(** What the latency policy may do to one chunk type. *)
Inductive shortlist_outcome views distances hasDist inflight n out t : Prop :=
| short_untouched :
    untouched_type views out t →
    (∀ i, of_type views t i → hasDist !!! i = true → exhausted views inflight i) →
    shortlist_outcome views distances hasDist inflight n out t
| short_kept keep :
    (0 < length keep ≤ n)%nat → NoDup keep →
    (∀ i, i ∈ keep → of_type views t i ∧ hasDist !!! i = true ∧ growable (views !!! i) = true) →
    (∀ i, of_type views t i → growable (out !!! i) = true ↔ i ∈ keep) →
    (∀ i k, of_type views t i → hasDist !!! i = true → growable (views !!! i) = true →
       i ∉ keep → k ∈ keep → length keep = n ∧ rank_less views distances i k = false) →
    shortlist_outcome views distances hasDist inflight n out t
| short_held b :
    of_type views t b → hasDist !!! b = true → settling views inflight b →
    held_type views out t →
    (∀ i, of_type views t i → hasDist !!! i = true → rank_less views distances i b = true →
       exhausted views inflight i) →
    shortlist_outcome views distances hasDist inflight n out t.

Lemma ranked_NoDup views metric has t : NoDup (ranked views metric has (byType views t)).
Proof.
  unfold ranked. rewrite GoSort.SliceStable_perm. unfold byType. by apply NoDup_filter, NoDup_filter, NoDup_seq.
Qed.

Lemma ranked_app_order views metric has t l1 l2 i k :
  (∀ i, has !!! i = true → is_nan (metric !!! i) = false) →
  ranked views metric has (byType views t) = l1 ++ l2 →
  k ∈ l1 → i ∈ l2 → rank_less views metric i k = false.
Proof.
  intros Hnan E Hk Hi. pose proof (rank_weak views metric has Hnan) as Hw.
  refine (StronglySorted_app_1_elem_of (λ a b, rank_less views metric b a = false) l1 l2 k i _ Hk Hi).
  rewrite <-E. apply (GoSort.SliceStable_sorted _ (λ i, has !!! i = true)).
  apply Forall_forall. intros j Hj. apply list_elem_of_filter in Hj. tauto.
Qed.

(** What holds of the shortlist [keep] that [shortlist] returns after reading
    the prefix [l1] of the ranked providers. *)
Lemma shortlist_members views distances hasDist t l1 l2 keep :
  ranked views distances hasDist (byType views t) = l1 ++ l2 →
  keep = filter (λ i, growable (views !!! i) = true) l1 →
  NoDup keep ∧ ∀ i, i ∈ keep → of_type views t i ∧ hasDist !!! i = true ∧
    growable (views !!! i) = true ∧ i ∈ l1.
Proof.
  intros E ->. split.
  - apply NoDup_filter. pose proof (ranked_NoDup views distances hasDist t) as Hnd.
    rewrite E in Hnd. by apply NoDup_app in Hnd as [? _].
  - intros i Hi. apply list_elem_of_filter in Hi as [Hg Hi].
    assert (i ∈ ranked views distances hasDist (byType views t)) as Hr
      by (rewrite E; apply elem_of_app; by left).
    apply elem_of_ranked in Hr as (? & ? & ?). done.
Qed.

(** A non-empty shortlist masks exactly the providers outside it. *)
Lemma shortlist_sel_growable views t keep i :
  keep ≠ [] → of_type views t i → (i ∈ keep → growable (views !!! i) = true) →
  (if decide (i ∈ shortlist_sel (byType views t) (keep, false)) then false
   else growable (views !!! i)) = true ↔ i ∈ keep.
Proof.
  intros Hne Hi Hg.
  assert (shortlist_sel (byType views t) (keep, false) = filter (λ j, j ∉ keep) (byType views t))
    as -> by (by destruct keep).
  case_decide as Hd; [by apply list_elem_of_filter in Hd as [Hd _]|]. split; [|done].
  intros _. destruct (decide (i ∈ keep)) as [|Hni]; [done|].
  destruct Hd. apply list_elem_of_filter. split; [done|]. by apply elem_of_byType.
Qed.

(** With a located consumer, and whatever the map iteration order, the
    latency policy leaves each chunk type untouched (no located provider has
    head-room or is settling), held, or narrowed to a non-empty shortlist of at
    most [n] providers: exactly the shortlisted ones stay growable, and a
    located provider with head-room is left out only when the shortlist is full
    of providers that are not further away. *)
Theorem applyLatencyTopN_shortlist views distances hasDist inflight n t :
  (∀ i, hasDist !!! i = true → is_nan (distances !!! i) = false) →
  existsb id hasDist = true → (0 < n)%nat →
  shortlist_outcome views distances hasDist inflight n
    (applyLatencyTopN views distances hasDist inflight n).1 t.
Proof.
  intros Hnan Hd Hn. rewrite applyLatencyTopN_pointwise by done. simpl.
  pose proof (shortlist_spec views inflight n
    (ranked views distances hasDist (byType views t)) [] ltac:(simpl; lia)) as Hs.
  assert (∀ i, of_type views t i → latency_sel views distances hasDist inflight n (type_of views i) =
    shortlist_sel (byType views t)
      (shortlist views inflight n (ranked views distances hasDist (byType views t)) []))
    as Hsel by (intros i [_ <-]; done).
  destruct (shortlist _ _ _ _ _) as [keep []].
  - destruct Hs as (_ & l1 & b & l2 & E & Hb & Hl).
    assert (b ∈ ranked views distances hasDist (byType views t)) as Hin
      by (rewrite E; apply elem_of_app; right; constructor).
    apply elem_of_ranked in Hin as (Hlt & Hty & Hh).
    apply (short_held _ _ _ _ _ _ _ b); [done..| |].
    + intros i Hi. rewrite masked_by_growable, (Hsel i) by (done || apply Hi).
      rewrite decide_True; [done|]. simpl. apply elem_of_byType, Hi.
    + intros i Hi Hhi Hless. apply Hl. by eapply ranked_better_before.
  - destruct Hs as (l1 & l2 & E & Hk & Hle & Hend & Hex). simpl in Hk.
    destruct (decide (keep = [])) as [Ek|Hne].
    { apply short_untouched.
      - intros i Hi. rewrite masked_by_lookup, (Hsel i Hi) by apply Hi. rewrite Ek.
        rewrite decide_False; [done|apply not_elem_of_nil].
      - intros i [Hi Hty] Hh. apply (Hex Ek).
        destruct Hend as [->|Hend]; [|rewrite Ek in Hend; simpl in Hend; lia].
        rewrite app_nil_r in E. rewrite <-E. by apply elem_of_ranked. }
    destruct (shortlist_members views distances hasDist t l1 l2 keep E Hk) as [Hnd Hin].
    apply (short_kept _ _ _ _ _ _ _ keep).
    + destruct keep; simpl in *; [done|lia].
    + done.
    + intros i Hi. destruct (Hin i Hi) as (? & ? & ? & _). done.
    + intros i Hi. rewrite masked_by_growable, (Hsel i) by (done || apply Hi).
      apply shortlist_sel_growable; [done..|]. intros Hik. by destruct (Hin i Hik) as (_ & _ & ? & _).
    + intros i k Hi Hh Hg Hni Hkk.
      assert (i ∈ l1 ++ l2) as Hi' by (rewrite <-E; apply elem_of_ranked; split; [apply Hi|]; split; [apply Hi|done]).
      apply elem_of_app in Hi' as [Hi'|Hi'].
      { destruct Hni. rewrite Hk. by apply list_elem_of_filter. }
      split; [destruct Hend as [->|]; [by apply elem_of_nil in Hi'|done]|].
      apply (ranked_app_order views distances hasDist t l1 l2); [done..| |done].
      by destruct (Hin k Hkk) as (_ & _ & _ & ?).
Qed.

(** ** Random choice *)
Definition random_sel views inflight vs t : list nat :=
  let idxs := byType views t in
  match filter (λ i, growable (vs !!! i) = true) idxs with
  | [] => if existsb (λ i, negb (growable (vs !!! i)) &&
                inflight_of inflight (ng_ProviderClusterID (vs !!! i))) idxs then idxs else []
  | wc => filter (λ i, i ≠ wc !!! rand_Intn t (length wc)) idxs
  end.

Lemma filter_ext_in {A} (P Q : A → Prop) `{!∀ x, Decision (P x)} `{!∀ x, Decision (Q x)} (l : list A) :
  (∀ x, x ∈ l → P x ↔ Q x) → filter P l = filter Q l.
Proof.
  induction l as [|x l IH]; intros E; [done|].
  assert (filter P l = filter Q l) as El by (apply IH; intros y Hy; apply E; by constructor).
  destruct (E x) as [E1 E2]; [constructor|].
  rewrite !filter_cons, El. by repeat case_decide; try tauto.
Qed.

• [What is being asked]: Copy range, inclusive: the line holding "(shortlist views inflight" to the line holding "assert (b ∈". Reproduce exactly those lines of the records above and no others.

• [Task answer]:
      (shortlist views inflight n (ranked views distances hasDist (byType views t)) []))
    as Hsel by (intros i [_ <-]; done).
  destruct (shortlist _ _ _ _ _) as [keep []].
  - destruct Hs as (_ & l1 & b & l2 & E & Hb & Hl).
    assert (b ∈ ranked views distances hasDist (byType views t)) as Hin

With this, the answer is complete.